I'm trying to make a matrix A (200, 200) where A[i][j] = A[j][i] follows Bernoulli distribution of probability p if the element is in a same cluster of index(i.e. 0-49, 50-99, 100-149, 150-199) and probability q if not.
So far I tried to implement it straightforwardly like below,
import numpy as np
from scipy.stats import bernoulli
def link_weight(p=0.05, q=0.04):
    A = np.zeros((200, 200))
    for i in range(len(A)):
        for j in range(len(A)):
            if i == j:
                A[i][j] = 0
            elif i < j:
                if i < 50:
                    if j < 50:
                        A[i][j] = bernoulli.rvs(p)

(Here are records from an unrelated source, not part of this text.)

Definition _fetch_json (cfg : Config.t) (attempt : nat -> reply) (url : string)
    : result json * list event :=
  fetch_loop cfg attempt url (Z.to_nat (MAX_RETRIES cfg)) 0%nat None.

(** The requests and the delays in a trace. *)
Definition requests (evs : list event) : list string :=
  omap (fun ev => match ev with Get url _ => Some url | Sleep _ => None end) evs.

Definition attempts (evs : list event) : nat := length (requests evs).


(** [fetch_pokemon_list]: the value under ["results"], [[]] when absent. *)
Definition list_url (cfg : Config.t) (limit offset : Z) : string :=
  POKEAPI_BASE cfg ++ "/pokemon?limit=" ++ str_of_int limit
    ++ "&offset=" ++ str_of_int offset.

Definition fetch_pokemon_list (cfg : Config.t) (net : network) (limit offset : Z)
    : result json :=
  let url := list_url cfg limit offset in
  data ← fst (_fetch_json cfg (net Listing url) url);
  get data "results" (JArr []).

(** The inner coroutine [_one] of [fetch_pokemon_details], once it holds
    the semaphore. *)
Definition detail_url (cfg : Config.t) (target : json) : result string :=
  match target with
  | JStr s => Ok (if startswith s "http" then s
                  else POKEAPI_BASE cfg ++ "/pokemon/" ++ s)
  | _ => Err AttributeError
  end.

Definition _one (cfg : Config.t) (net : network) (i : nat) (target : json)
    : result json :=
  url ← detail_url cfg target;
  fst (_fetch_json cfg (net (Detail i) url) url).

(** [asyncio.gather] over the tasks: the results in the order of the tasks, or
    the exception of a task that raised (here the first in task order). *)
Fixpoint gather {A} (tasks : list (nat -> result A)) (i : nat) : result (list A) :=
  match tasks with
  | [] => Ok []
  | t :: tasks' => x ← t i; xs ← gather tasks' (S i); Ok (x :: xs)
  end.
(** * COBOT config tester: the Svelte front end as event-driven state machines

    The front end is two components.  [JointControl.svelte] holds the
    commanded angle and speed of one joint and sends [move_joint] and
    [stop_joint] to the Tauri backend; [App.svelte] owns the connection
    flags, the [angles] array and the polling timer.  Two earlier drafts of
    [App.svelte] are modelled next to it ([AppRetry], [AppPoll]).

    Every [invoke] returns a promise: the call is recorded in the trace and
    its continuation is parked in a list of outstanding requests; a later
    [Settle] event runs the [then] or the [catch] callback.  JavaScript
    numbers are finite doubles here (a number input yields a number or
    [null]), so they are rationals and [number | null] is [option Q]. *)

From Stdlib Require Import QArith Lqa ZArith Bool.
From stdpp Require Import base list strings.

Local Open Scope Q_scope.

(** ** JavaScript values, backend commands and observable effects *)

(** [number | null]; [None] also stands for [undefined] and for a hole. *)
Definition elem : Type := option Q.

Inductive Value :=
| VUndefined
| VBool (b : bool)
| VNumber (q : Q)
| VString (s : string)
| VArray (l : list elem).

(** [v ? true : false] *)
Definition truthy (v : Value) : bool :=
  match v with
  | VUndefined => false
  | VBool b => b
  | VNumber q => negb (Qeq_bool q 0)
  | VString s => negb (bool_decide (s = EmptyString))
  | VArray _ => true
  end.

(** [Array.isArray(v)], with the array when it is one. *)
Definition as_array (v : Value) : option (list elem) :=
  match v with
  | VArray l => Some l
  | _ => None
  end.

(** How a promise settles. *)
Inductive Response :=
| Resolve (v : Value)
| Reject (e : string).

(** The Tauri commands the front end invokes, with their arguments. *)
Inductive Command :=
| is_connected
| connect (portName : string) (baudRate : option Q)
| init
| disconnect
| get_angles
| get_position
| calibrate (joints : Z)
| move_joint (joint : nat) (angle speed : Q)
| stop_joint (joint : nat).

Inductive Message :=
| MsgMoving (joint : nat) (angle : Q)
| MsgStopping (joint : nat)
| MsgStopped (joint : nat)
| MsgInitializing
| MsgInitialized
| MsgConnected.

Inductive Effect :=
| Invoke (c : Command)
| ConsoleLog (m : Message)
| ConsoleError (e : string)
| Alert (e : string)
| SetInterval (ms : Z)
| SetTimeout (ms : Z).

(** ** Arrays

    [a[i] = v] on a JavaScript array: in range it overwrites, out of range
    the array grows (the gap, if any, is holes). *)
Definition array_set (a : list elem) (i : nat) (v : elem) : list elem :=
  if decide (i < length a)%nat
  then <[i := v]> a
  else a ++ replicate (i - length a) None ++ [v].

(** The two arrays a polling callback can name: the component's [angles]
    and the array the promise resolved with. *)
Inductive Ref := OuterAngles | Fetched.

Record Store := { outer : list elem; fetched : list elem }.

Definition read (st : Store) (r : Ref) : list elem :=
  match r with
  | OuterAngles => outer st
  | Fetched => fetched st
  end.

Definition write (st : Store) (r : Ref) (a : list elem) : Store :=
  match r with
  | OuterAngles => {| outer := a; fetched := fetched st |}
  | Fetched => {| outer := outer st; fetched := a |}
  end.

(** [src.forEach((angle, i) => { dst[i] = angle; })]: [n] indices are left,
    [i] is the next one; each element is read from the live [src]. *)
Fixpoint forEach_assign (src dst : Ref) (n i : nat) (st : Store) : Store :=
  match n with
  | O => st
  | S n' =>
      let st' :=
        match read st src !! i with
        | Some v => write st dst (array_set (read st dst) i v)
        | None => st
        end in
      forEach_assign src dst n' (S i) st'
  end.

Definition forEach_write (src dst : Ref) (st : Store) : Store :=
  forEach_assign src dst (length (read st src)) 0 st.

(** ** JointControl.svelte *)

Module JointControl.

Record Component := {
  id : nat;
  name : string;
  angle : elem;
  minAngle : Q;
  maxAngle : Q;
  minSpeed : Q;
  maxSpeed : Q;
  targetSpeed : Q;
  targetAngle : Q;
  angleInput : elem;
  speedInput : elem
}.

(** A request to the backend whose promise has not settled, with the
    values its [then] callback closes over. *)
Inductive Pending :=
| PMove (angle speed : Q)
| PStop.

Record State := {
  comp : Component;
  inflight : list Pending;
  trace : list Effect
}.

(** Component creation; [App.svelte] passes [id], [name] and [angle] and
    leaves the bounds to their defaults. *)
Definition mount (id : nat) (name : string) (angle : elem)
    (minAngle maxAngle minSpeed maxSpeed : Q) : State :=
  {| comp := {| id := id; name := name; angle := angle;
                minAngle := minAngle; maxAngle := maxAngle;
                minSpeed := minSpeed; maxSpeed := maxSpeed;
                targetSpeed := 0; targetAngle := 0;
                angleInput := angle; speedInput := Some 0 |};
     inflight := [];
     trace := [] |}.

Definition mount_default (id : nat) (name : string) (angle : elem) : State :=
  mount id name angle (-180) 180 0 180.

(** The first and the third JointControl of [App.svelte], as mounted
    while [angles] still holds its initial zeros. *)
Definition base : State := mount_default 0 "base" (Some 0).
Definition elbow : State := mount_default 2 "elbow" (Some 0).

(** [$: angleInputValid], [$: speedInputValid], [$: moving] *)
Definition angleInputValid (c : Component) : bool :=
  match angleInput c with
  | Some a => Qle_bool (minAngle c) a && Qle_bool a (maxAngle c)
  | None => false
  end.

Definition speedInputValid (c : Component) : bool :=
  match speedInput c with
  | Some v => Qle_bool (minSpeed c) v && Qle_bool v (maxSpeed c)
  | None => false
  end.

Definition moving (c : Component) : bool :=
  match angle c with
  | Some a => negb (Qeq_bool (targetAngle c) a)
  | None => true
  end.

Definition set_targets (a v : Q) (c : Component) : Component :=
  {| id := id c; name := name c; angle := angle c;
     minAngle := minAngle c; maxAngle := maxAngle c;
     minSpeed := minSpeed c; maxSpeed := maxSpeed c;
     targetSpeed := v; targetAngle := a;
     angleInput := angleInput c; speedInput := speedInput c |}.

Definition set_angleInput (x : elem) (c : Component) : Component :=
  {| id := id c; name := name c; angle := angle c;
     minAngle := minAngle c; maxAngle := maxAngle c;
     minSpeed := minSpeed c; maxSpeed := maxSpeed c;
     targetSpeed := targetSpeed c; targetAngle := targetAngle c;
     angleInput := x; speedInput := speedInput c |}.

Definition set_speedInput (x : elem) (c : Component) : Component :=
  {| id := id c; name := name c; angle := angle c;
     minAngle := minAngle c; maxAngle := maxAngle c;
     minSpeed := minSpeed c; maxSpeed := maxSpeed c;
     targetSpeed := targetSpeed c; targetAngle := targetAngle c;
     angleInput := angleInput c; speedInput := x |}.

Definition set_angle (x : elem) (c : Component) : Component :=
  {| id := id c; name := name c; angle := x;
     minAngle := minAngle c; maxAngle := maxAngle c;
     minSpeed := minSpeed c; maxSpeed := maxSpeed c;
     targetSpeed := targetSpeed c; targetAngle := targetAngle c;
     angleInput := angleInput c; speedInput := speedInput c |}.

Definition with_comp (f : Component -> Component) (s : State) : State :=
  {| comp := f (comp s); inflight := inflight s; trace := trace s |}.

Definition emit (es : list Effect) (s : State) : State :=
  {| comp := comp s; inflight := inflight s; trace := trace s ++ es |}.

Definition park (p : Pending) (s : State) : State :=
  {| comp := comp s; inflight := inflight s ++ [p]; trace := trace s |}.

(** [async function moveTo(angle, speed)] up to the point where [invoke]
    has returned its promise. *)
Definition moveTo (angle speed : elem) (s : State) : State :=
  match angle, speed with
  | Some a, Some v =>
      park (PMove a v)
        (emit [ConsoleLog (MsgMoving (id (comp s)) a);
               Invoke (move_joint (id (comp s)) a v)] s)
  | _, _ => s
  end.

(** [async function stop()] up to the point where [invoke] has returned. *)
Definition stop (s : State) : State :=
  park PStop
    (emit [ConsoleLog (MsgStopping (id (comp s)));
           Invoke (stop_joint (id (comp s)))] s).

(** The [then] and [catch] callbacks of the two requests. *)
Definition settled (p : Pending) (r : Response) (s : State) : State :=
  match p, r with
  | PMove a v, Resolve _ => with_comp (set_targets a v) s
  | PMove _ _, Reject e => emit [ConsoleError e] s
  | PStop, Resolve _ =>
      with_comp (set_targets 0 0) (emit [ConsoleLog (MsgStopped (id (comp s)))] s)
  | PStop, Reject e => emit [ConsoleError e] s
  end.

Inductive Event :=
| InputAngle (x : elem)      (* bind:value={angleInput} *)
| InputSpeed (x : elem)      (* bind:value={speedInput} *)
| PropAngle (x : elem)       (* the parent re-renders with a new angle *)
| SubmitForm                 (* on:submit of the form *)
| ClickSubmit                (* on:click of the Submit button *)
| ClickStop                  (* on:click of the STOP button *)
| Settle (k : nat) (r : Response).

Definition step (s : State) (ev : Event) : State :=
  match ev with
  | InputAngle x => with_comp (set_angleInput x) s
  | InputSpeed x => with_comp (set_speedInput x) s
  | PropAngle x => with_comp (set_angle x) s
  | SubmitForm =>
      if angleInputValid (comp s) && speedInputValid (comp s)
      then moveTo (angleInput (comp s)) (speedInput (comp s)) s
      else s
  | ClickSubmit =>
      (* disabled={!angleInputValid || !speedInputValid} *)
      if negb (angleInputValid (comp s)) || negb (speedInputValid (comp s))
      then s
      else moveTo (angleInput (comp s)) (speedInput (comp s)) s
  | ClickStop =>
      (* disabled={!moving} *)
      if negb (moving (comp s)) then s else stop s
  | Settle k r =>
      match inflight s !! k with
      | Some p =>
          settled p r
            {| comp := comp s; inflight := delete k (inflight s); trace := trace s |}
      | None => s
      end
  end.

Definition run (evs : list Event) (s : State) : State := foldl step s evs.

(** [a] lies within the inclusive angle bounds of [c]. *)
Definition angle_in_bounds (c : Component) (a : Q) : Prop :=
  minAngle c <= a /\ a <= maxAngle c.

Definition speed_in_bounds (c : Component) (v : Q) : Prop :=
  minSpeed c <= v /\ v <= maxSpeed c.

(** What the reachable states have in common: the commanded angle is the
    literal [0] or within the bounds, and so is every angle a parked
    [move_joint] will commit. *)
Definition pending_ok (mn mx : Q) (p : Pending) : Prop :=
  match p with
  | PMove a _ => mn <= a /\ a <= mx
  | PStop => True
  end.

Definition inv (mn mx : Q) (s : State) : Prop :=
  minAngle (comp s) = mn /\ maxAngle (comp s) = mx /\
  (targetAngle (comp s) = 0 \/
   (mn <= targetAngle (comp s) /\ targetAngle (comp s) <= mx)) /\
  Forall (pending_ok mn mx) (inflight s).

End JointControl.

(** ** The polling callbacks

    Both take the array component [angles] and the value the promise
    resolved with, and return the array the component holds afterwards. *)

(** [App.svelte]: the parameter is called [received], so [angles[i]] in the
    loop body is the component's array; [angles = [...angles]] then stores a
    copy with the same contents. *)
Definition get_angles_then (v : Value) (angles : list elem) : list elem :=
  match as_array v with
  | Some received =>
      outer (forEach_write Fetched OuterAngles
               {| outer := angles; fetched := received |})
  | None => angles
  end.

(** The earlier drafts: the parameter is itself called [angles], so inside
    the callback that name is the fetched array, both as the array iterated
    and as the array assigned to. *)
Definition get_position_then (v : Value) (angles : list elem) : list elem :=
  match as_array v with
  | Some received =>
      outer (forEach_write Fetched Fetched
               {| outer := angles; fetched := received |})
  | None => angles
  end.

(** [const JOINTS], the same table in all three versions of the component. *)
Definition JOINTS : list (string * nat) :=
  [("base"%string, 0%nat); ("shoulder"%string, 1%nat); ("elbow"%string, 2%nat);
   ("forearm roll"%string, 3%nat); ("wrist pitch"%string, 4%nat);
   ("wrist roll"%string, 5%nat)].

(** [Array(JOINTS.length).fill(0)] *)
Definition initial_angles : list elem := replicate (length JOINTS) (Some 0).

(** [angle={angles[joint.id]}]: what a JointControl is handed; an index
    past the end reads [undefined]. *)
Definition angle_prop (angles : list elem) (joint : nat) : elem :=
  match angles !! joint with
  | Some x => x
  | None => None
  end.

(** ** App.svelte *)

Module App.

Inductive Pending :=
| PIsConnected
| PConnect
| PInit
| PDisconnect
| PGetAngles
| PCalibrate.

Record State := {
  angles : list elem;
  connected : bool;
  initialized : bool;
  portName : string;
  baudRate : elem;
  pending : list Pending;
  intervals : nat;          (* timers created by setInterval; none is ever cleared *)
  trace : list Effect
}.

Definition emit (es : list Effect) (s : State) : State :=
  {| angles := angles s; connected := connected s; initialized := initialized s;
     portName := portName s; baudRate := baudRate s;
     pending := pending s; intervals := intervals s; trace := trace s ++ es |}.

                        A[j][i] = bernoulli.rvs(p)
                    else:
                        A[i][j] = bernoulli.rvs(q)
                        A[j][i] = bernoulli.rvs(q)
                if 50 <= i <= 99:
                    if 50 <= j <= 99:
                        A[i][j] = bernoulli.rvs(p)
                        A[j][i] = bernoulli.rvs(p)
                    else:
                        A[i][j] = bernoulli.rvs(q)
                        A[j][i] = bernoulli.rvs(q)
                if 100 <= i <= 149:
                    if 100 <= j <= 149:
                        A[i][j] = bernoulli.rvs(p)
                        A[j][i] = bernoulli.rvs(p)
                    else:
                        A[i][j] = bernoulli.rvs(q)
                        A[j][i] = bernoulli.rvs(q)
                if 150 <= i <= 199:
                    if 150 <= j <= 199:
                        A[i][j] = bernoulli.rvs(p)
                        A[j][i] = bernoulli.rvs(p)
                    else:
                        A[i][j] = bernoulli.rvs(q)
                        A[j][i] = bernoulli.rvs(q)
    return A
But I wanna make it more readable and faster. How can I prove this code by avoiding nested if/for loops?